First Death Reported In Alaskapox Outbreak

Health officials in Alaska announced earlier this month that an elderly man from the Kenai Peninsula was the first confirmed fatality of the recently discovered Alaskapox virus, the Associated Press reported.

The man, who was first hospitalized in November, reportedly died in late January, state health officials announced in a February 9 bulletin.

The man, whose name and age were withheld, was receiving cancer treatment that suppressed his immune system, likely contributing to the severity of the virus.

Alaskapox (or AKPV) is a virus related to smallpox, featuring similar symptoms like joint pain, swollen lymph nodes, muscle stiffness, and skin lesions. The first case of Alaskapox was reported in 2015. Since then, there have only been six other cases reported. All of the other cases were from the Fairbanks area, over 300 miles from Kenai Peninsula, according to health officials.

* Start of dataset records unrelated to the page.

#[global] Instance VfsError_eq_dec : EqDecision VfsError.
Proof. solve_decision. Defined.
#[global] Instance PageError_eq_dec : EqDecision PageError.
Proof. solve_decision. Defined.

(** ** Contents of one file ([MemoryVfsFile]) *)

(** [read_at]: the bytes copied to the front of a buffer of length [len]. *)
Definition file_read_at (data : bytes) (len offset : Z) : bytes :=
  if decide (zlen data ≤ offset) then []
  else take (Z.to_nat (Z.min len (zlen data - offset))) (drop (Z.to_nat offset) data).

(** [Vec::resize(len, 0)]. *)
Definition resize (data : bytes) (len : Z) : bytes :=
  if decide (zlen data < len) then data ++ zeros (len - zlen data)
  else take (Z.to_nat len) data.

Definition file_write_at (data : bytes) (buf : bytes) (offset : Z) : bytes :=
  let e := sat_add offset (zlen buf) in
  let data := if decide (zlen data < e) then resize data e else data in
  take (Z.to_nat offset) data ++ buf ++ drop (Z.to_nat (offset + zlen buf)) data.

Definition file_truncate (data : bytes) (len : Z) : bytes := resize data len.

(** ** Files with a volatile tail *)

Inductive file_op : Type :=
| FWrite (offset : Z) (buf : bytes)
| FTruncate (len : Z).

Definition apply_op (data : bytes) (op : file_op) : bytes :=
  match op with
  | FWrite offset buf => file_write_at data buf offset
  | FTruncate len => file_truncate data len
  end.
Definition apply_ops (data : bytes) (ops : list file_op) : bytes := foldl apply_op data ops.

Record file : Type := File { durable : bytes; pending : list file_op }.
Definition contents (f : file) : bytes := apply_ops (durable f) (pending f).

The other cases were all mild, with patients recovering without hospitalization.

According to the Alaska Department of Health’s bulletin, the Kenai man lived alone in a wooded area and had not traveled recently, nor had he been in contact with anyone who was sick or recently traveled.

Researchers believe that Alaskapox is a zoonotic virus, meaning that it can jump to humans from animals. Recent tests revealed evidence of the virus in several small mammals, including voles and one domestic pet, in the Fairbanks region.

While the man in Kenai cared for a stray cat, testing on the cat was negative for the virus. However, the cat “regularly hunted small mammals” and had scratched the man frequently, according to health officials. Doctors reported that there was a “notable” scratch on the man’s armpit near where the first Alaskapox lesion was found.

Health officials said while there has been no reported case of human-to-human transfer of the virus, those suffering from skin lesions should bandage the affected area. They also suggested that the clothes and bedding of an affected individual should be washed separately.

According to the CDC, those who come in contact with either wild animals or their feces should wash thoroughly with soap and water. Hunters and others who handle dead animals should always wear gloves.